The White House shot back that there would still be a surplus this year, despite the Democrats best efforts to spend it all now.
"Even with the weakening economy, the president's budget will produce the second-largest surplus in the history of the country," Fleischer said.
Administration officials said the accounting changes involve properly crediting to Social Security the payroll tax revenues for 1998, 1999 and 2000, which effectively reduces the trust fund's surplus in 2001 by $5.6 billion.
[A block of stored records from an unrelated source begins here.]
(* ===== verification/Fault.v ===== *)
(** The fault state machine ([hub/fault.go]): an event applied inside a write transaction
    becomes an event row, a transition of its fault, a message and the changes that tell the
    clients.  A Go function that appends to [*changes] returns the longer list. *)

From S2P Require Import Prelude GoBase GoTime HubTypes HubStore.
From Stdlib Require Import Ascii.
Local Open Scope Z_scope.

(** The columns [ON CONFLICT(id) DO UPDATE] rewrites: all but the key columns. *)
(* @src hub/fault.go 294-300 !upsertFaultTx *)
Definition fault_excluded (f old : faultRow) : faultRow :=
  {| f_ID := f_ID old; f_SourceID := f_SourceID old; f_FaultKey := f_FaultKey old;
     f_Severity := f_Severity f; f_Title := f_Title f; f_Summary := f_Summary f;
     f_State := f_State f; f_Incident := f_Incident f; f_OpenedAt := f_OpenedAt f;
     f_OpenedBySeq := f_OpenedBySeq f; f_LastEventAt := f_LastEventAt f;
     f_ResolvedAt := f_ResolvedAt f; f_ResolvedBySeq := f_ResolvedBySeq f;
     f_ResolvedBy := f_ResolvedBy f; f_EventCount := f_EventCount f; f_ReadAt := f_ReadAt f;
     f_MutedAt := f_MutedAt f; f_MutedUntil := f_MutedUntil f; f_ChangeSeq := f_ChangeSeq f |}.

(** The upsert on the table: [None] is a violation of [UNIQUE (source_id, fault_key)]. *)
Definition upsert_fault (f : faultRow) (t : list faultRow) : option (list faultRow) :=
  match tbl_lookup (f_ID f) t with
  | Some _ => Some (tbl_update (f_ID f) (fault_excluded f) t)
  | None => if decide (fault_slot f ∈ fault_slot <$> t) then None else Some (t ++ [f])
  end.

(* @src hub/fault.go 312-318 pendingResolve *)
Record pendingResolve := {
  pr_seq : Z;
  pr_occurredAt : string;
  pr_title : string;
  pr_eventID : string }.

(** The earliest recorded resolve above [openSeq]. *)
Definition pending_order (a b : pendingRow) : Prop := p_seq a <= p_seq b.
#[export] Instance pending_order_dec a b : Decision (pending_order a b).
Proof. unfold pending_order. apply _. Defined.

(* @src hub/fault.go 318-331 !findPendingResolve *)
Definition find_pending (sourceID faultKey : string) (openSeq : Z) (d : db) : option pendingRow :=
  head (merge_sort pending_order
    (filter (λ p, p_source_id p = sourceID ∧ p_fault_key p = faultKey ∧ openSeq < p_seq p)
       (d_pending d))).

(* @src hub/fault.go 337-337 !hubSeqBase *)
Definition hubSeqBase : Z := Z.shiftl 1 62.

(* @src hub/fault.go 277-294 mergeFaultEvent *)
Definition mergeFaultEvent (f : faultRow) (ev : eventPayload) : faultRow :=
  {| f_ID := f_ID f; f_SourceID := f_SourceID f; f_FaultKey := f_FaultKey f;
     f_Severity := maxSev (f_Severity f) (ep_Severity ev); f_Title := ep_Title ev;
     f_Summary := ep_Body ev; f_State := f_State f; f_Incident := f_Incident f;
     f_OpenedAt := f_OpenedAt f; f_OpenedBySeq := f_OpenedBySeq f;
     f_LastEventAt := if decide (str_lt (f_LastEventAt f) (ep_OccurredAt ev))
                      then ep_OccurredAt ev else f_LastEventAt f;
     f_ResolvedAt := f_ResolvedAt f; f_ResolvedBySeq := f_ResolvedBySeq f;
     f_ResolvedBy := f_ResolvedBy f; f_EventCount := f_EventCount f + 1; f_ReadAt := f_ReadAt f;
     f_MutedAt := f_MutedAt f; f_MutedUntil := f_MutedUntil f; f_ChangeSeq := f_ChangeSeq f |}.

(** The resolved fields a late open takes from a recorded resolve. *)
(* @src hub/fault.go 89-94 !applyEventTx *)
Definition late_resolved (f : faultRow) (p : pendingRow) : faultRow :=
  {| f_ID := f_ID f; f_SourceID := f_SourceID f; f_FaultKey := f_FaultKey f;
     f_Severity := f_Severity f; f_Title := f_Title f; f_Summary := f_Summary f;
     f_State := "resolved"; f_Incident := f_Incident f; f_OpenedAt := f_OpenedAt f;
     f_OpenedBySeq := f_OpenedBySeq f; f_LastEventAt := f_LastEventAt f;
     f_ResolvedAt := Some (p_occurred_at p); f_ResolvedBySeq := Some (p_seq p);
     f_ResolvedBy := Some (p_event_id p); f_EventCount := f_EventCount f; f_ReadAt := f_ReadAt f;
     f_MutedAt := f_MutedAt f; f_MutedUntil := f_MutedUntil f; f_ChangeSeq := f_ChangeSeq f |}.

(** A new round of a resolved fault. *)
(* @src hub/fault.go 113-126 !applyEventTx *)
Definition reopen (f : faultRow) (ev : eventPayload) : faultRow :=
  {| f_ID := f_ID f; f_SourceID := f_SourceID f; f_FaultKey := f_FaultKey f;
     f_Severity := ep_Severity ev; f_Title := ep_Title ev; f_Summary := ep_Body ev;
     f_State := "open"; f_Incident := f_Incident f + 1; f_OpenedAt := ep_OccurredAt ev;
     f_OpenedBySeq := ep_Seq ev; f_LastEventAt := ep_OccurredAt ev; f_ResolvedAt := None;
     f_ResolvedBySeq := None; f_ResolvedBy := None; f_EventCount := 1; f_ReadAt := None;
     f_MutedAt := f_MutedAt f; f_MutedUntil := f_MutedUntil f; f_ChangeSeq := f_ChangeSeq f |}.

(** The end of the current round. *)
(* @src hub/fault.go 133-141 !applyEventTx *)
Definition resolve_fault (f : faultRow) (ev : eventPayload) : faultRow :=
  {| f_ID := f_ID f; f_SourceID := f_SourceID f; f_FaultKey := f_FaultKey f;
     f_Severity := f_Severity f; f_Title := ep_Title ev; f_Summary := ep_Body ev;
     f_State := "resolved"; f_Incident := f_Incident f; f_OpenedAt := f_OpenedAt f;
     f_OpenedBySeq := f_OpenedBySeq f; f_LastEventAt := ep_OccurredAt ev;
     f_ResolvedAt := Some (ep_OccurredAt ev); f_ResolvedBySeq := Some (ep_Seq ev);
     f_ResolvedBy := Some (ep_EventID ev); f_EventCount := f_EventCount f + 1;
     f_ReadAt := f_ReadAt f; f_MutedAt := f_MutedAt f; f_MutedUntil := f_MutedUntil f;
     f_ChangeSeq := f_ChangeSeq f |}.

(** [&&] of a pointer and a non-empty string. *)
(* @src hub/fault.go 26-33 !applyEventTx *)
Definition non_empty (s : option string) : option string :=
  match s with Some s => nullStr s | None => None end.

(* @src hub/fault.go 65-69 !applyEventTx *)
(** The variables the state machine sets: the fault, the incident the event belongs to, the
    notification, and whether the fault changed. *)
Record eventVars := {
  ao_fault : option faultRow;
  ao_incident : option Z;
  ao_notifyKind : string;
  ao_changed : bool }.

Section fault.
Context `{HE : HubEnv}.
Notation HM := (stM World herr).

(* @src hub/fault.go 296-315 upsertFaultTx *)
Definition upsertFaultTx (f : faultRow) : HM () :=
  tx_insert (λ d, (λ l, set_d_faults l d) <$> upsert_fault f (d_faults d)).

(* @src hub/fault.go 320-337 findPendingResolve *)
Definition findPendingResolve (sourceID faultKey : string) (openSeq : Z) : HM (option pendingRow) :=
  tx_query (find_pending sourceID faultKey openSeq).

(* @src hub/fault.go 253-275 newFaultRow *)
Definition newFaultRow (sourceID faultKey : string) (ev : eventPayload) : HM faultRow :=
  id ← newID "flt_";
  mret {| f_ID := id; f_SourceID := sourceID; f_FaultKey := faultKey; f_Severity := ep_Severity ev;
          f_Title := ep_Title ev; f_Summary := ep_Body ev; f_State := "open"; f_Incident := 1;
          f_OpenedAt := ep_OccurredAt ev; f_OpenedBySeq := ep_Seq ev;
          f_LastEventAt := ep_OccurredAt ev; f_ResolvedAt := None; f_ResolvedBySeq := None;
          f_ResolvedBy := None; f_EventCount := 1; f_ReadAt := None; f_MutedAt := None;
          f_MutedUntil := None; f_ChangeSeq := 0 |}.

(* @src hub/fault.go 71-159 !applyEventTx *)
(** The state machine: step 2 of [applyEventTx], for an event whose fault key is [fk]. *)
Definition fault_transition (src : sourceRow) (ev : eventPayload) (fk : string)
    : HM eventVars :=
  f ← loadFaultTx (s_ID src) fk;
  let action := default EmptyString (ep_IncidentAction ev) in
  if decide (action = "open" ∨ action = "update")%string then
    pending ← findPendingResolve (s_ID src) fk (ep_Seq ev);
    match f with
    | None =>
      f ← newFaultRow (s_ID src) fk ev;
      match pending with
      | Some p =>
        mret {| ao_fault := Some (late_resolved f p); ao_incident := Some (f_Incident f);
                ao_notifyKind := EmptyString; ao_changed := true |}
      | None =>
        mret {| ao_fault := Some f; ao_incident := Some (f_Incident f);
                ao_notifyKind := "incident_open"; ao_changed := true |}
      end
    | Some f =>
      if decide (f_State f = "open"%string) then
        mret {| ao_fault := Some (mergeFaultEvent f ev); ao_incident := Some (f_Incident f);
                ao_notifyKind := "incident_update"; ao_changed := true |}
      else
        match pending with
        | Some _ =>
          mret {| ao_fault := Some (mergeFaultEvent f ev); ao_incident := Some (f_Incident f);
                  ao_notifyKind := EmptyString; ao_changed := true |}
        | None =>
          mret {| ao_fault := Some (reopen f ev); ao_incident := Some (f_Incident f + 1);
                  ao_notifyKind := "incident_open"; ao_changed := true |}
        end
    end
  else if decide (action = "resolve"%string) then
    match f with
    | Some f' =>
      if decide (f_State f' = "open"%string ∧ f_OpenedBySeq f' < ep_Seq ev) then
        mret {| ao_fault := Some (resolve_fault f' ev); ao_incident := Some (f_Incident f');
                ao_notifyKind := "incident_resolved"; ao_changed := true |}
      else
        tx_exec (λ d, set_d_pending (tbl_insert_ignore
          {| p_source_id := s_ID src; p_fault_key := fk; p_seq := ep_Seq ev;
             p_occurred_at := ep_OccurredAt ev; p_title := ep_Title ev;
             p_event_id := ep_EventID ev |} (d_pending d)) d) ;;
        mret {| ao_fault := f; ao_incident := None; ao_notifyKind := EmptyString; ao_changed := false |}
    | None =>
      tx_exec (λ d, set_d_pending (tbl_insert_ignore
        {| p_source_id := s_ID src; p_fault_key := fk; p_seq := ep_Seq ev;
           p_occurred_at := ep_OccurredAt ev; p_title := ep_Title ev;
           p_event_id := ep_EventID ev |} (d_pending d)) d) ;;
      mret {| ao_fault := None; ao_incident := None; ao_notifyKind := EmptyString; ao_changed := false |}
    end
  else st_throw (EAction action).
The administration is making one other change involving the Postal Service, which is usually lumped in with Social Security for budget purposes. The change would separate the Postal Service account, which is running a $1.3 billion deficit this year. That would have to be made up out of the spending side of the ledger.
Combining the two changes would result in a fiscal 2001 surplus, excluding Social Security, that is $4.3 billion larger than it would have been otherwise. It also makes the Social Security surplus appear smaller than it would have been.
The White House Office of Management and Budget plans next week to include the revisions in its new budget outlook for 2001, which will show the impact of $38 billion in tax cut checks and lower tax revenues because of the sluggish economy.
The CBO, which produces the budget estimates Congress must live by, also is expected to issue new projections before the end of August.